Bassil Claude1ORCID,Khimani Farhad2

Affiliation:

1. Division of Nephrology, Morsani School of Medicine, University of South Florida, Renal Coordinator and Onco-Nephrology, H. Lee Moffitt Cancer Center, Tampa, FL, USA

2. Department of Blood and Bone Marrow Transplant and Cellular Immunotherapy, H. Lee Moffitt Cancer Center, Tampa, FL, USA

Abstract

Cancer immunotherapy including the use of immune checkpoint inhibitors (ICI) and chimeric antigen receptor T cell therapy (CAR-T) are showing a promising role as part of cancer therapy and slowly replacing conventional chemotherapy. However, the use of ICI and CAR-T in organ transplant recipients with malignancies could be complicated with acute rejection and graft loss.

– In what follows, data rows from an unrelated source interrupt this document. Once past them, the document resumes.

(** ** Reasoning about runs *)

Section laws.
Context {S E : Type} `{!DbError E}.
Implicit Types (o : oracle) (w : world S).

Lemma ret_ok {A} (a b : A) o w w' :
  (mret a : M S E A) o w = (inr b, w') → b = a ∧ w' = w.
Proof. cbn. by intros [= <- <-]. Qed.

Lemma bind_ok {A B} (m : M S E A) (f : A → M S E B) o w b w' :
  (m ≫= f) o w = (inr b, w') →
  ∃ a w1, m o w = (inr a, w1) ∧ f a o w1 = (inr b, w').
Proof.
  unfold mbind, M_bind. destruct (m o w) as [[e|a] w1]; [done|]. eauto.
Qed.

Lemma bind_fails {A B} (m : M S E A) (f : A → M S E B) o w e w' :
  (m ≫= f) o w = (inl e, w') →
  m o w = (inl e, w') ∨ ∃ a w1, m o w = (inr a, w1) ∧ f a o w1 = (inl e, w').
Proof. unfold mbind, M_bind. destruct (m o w) as [[e1|a] w1]; [|by eauto]. intros [= <- <-]. by left. Qed.

Lemma throw_ok {A} (e : E) (a : A) o w w' : (throw e : M S E A) o w = (inr a, w') → False.
Proof. done. Qed.

Lemma stmt_ok {A} (f : Z → S → dberr + (A * S)) o w a w' :
  (stmt f : M S E A) o w = (inr a, w') →
  w_aborted w = false ∧ or_fault o (w_tick w) = None ∧
  ∃ s, f (or_clock o (w_tick w)) (w_db w) = inr (a, s) ∧
       w' = World s (Datatypes.S (w_tick w)) false (w_locks w).
Proof.
  unfold stmt. destruct (w_aborted w); [done|].
  destruct (or_fault _ _); [done|].
  destruct (f _ _) as [?|[? ?]] eqn:Hf; [done|].
  intros [= <- <-]. eauto.
Qed.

Many proposed immunosuppressive (IS) regimens showed a probable role in preventing acute rejection related to ICI, including the use of a single ICI rather than double ICI, concomitant use of glucocorticoids (GC), converting tacrolimus to mTor inhibitors (m-TorI) and avoid close sequencing of ICI agents. Furthermore, low dose prednisone (LDP) before CAR-T infusion in patients with stable allograft kidney function could favor the regulatory T cells (T-regs), actively regulating alloimmune responses, and maintaining self-tolerance of the renal transplant. Further prospective trials will be needed to examine the long-term effect of these regimens in renal transplant recipients undergoing CAR-T or receiving ICI as curative therapies for their refractory cancers.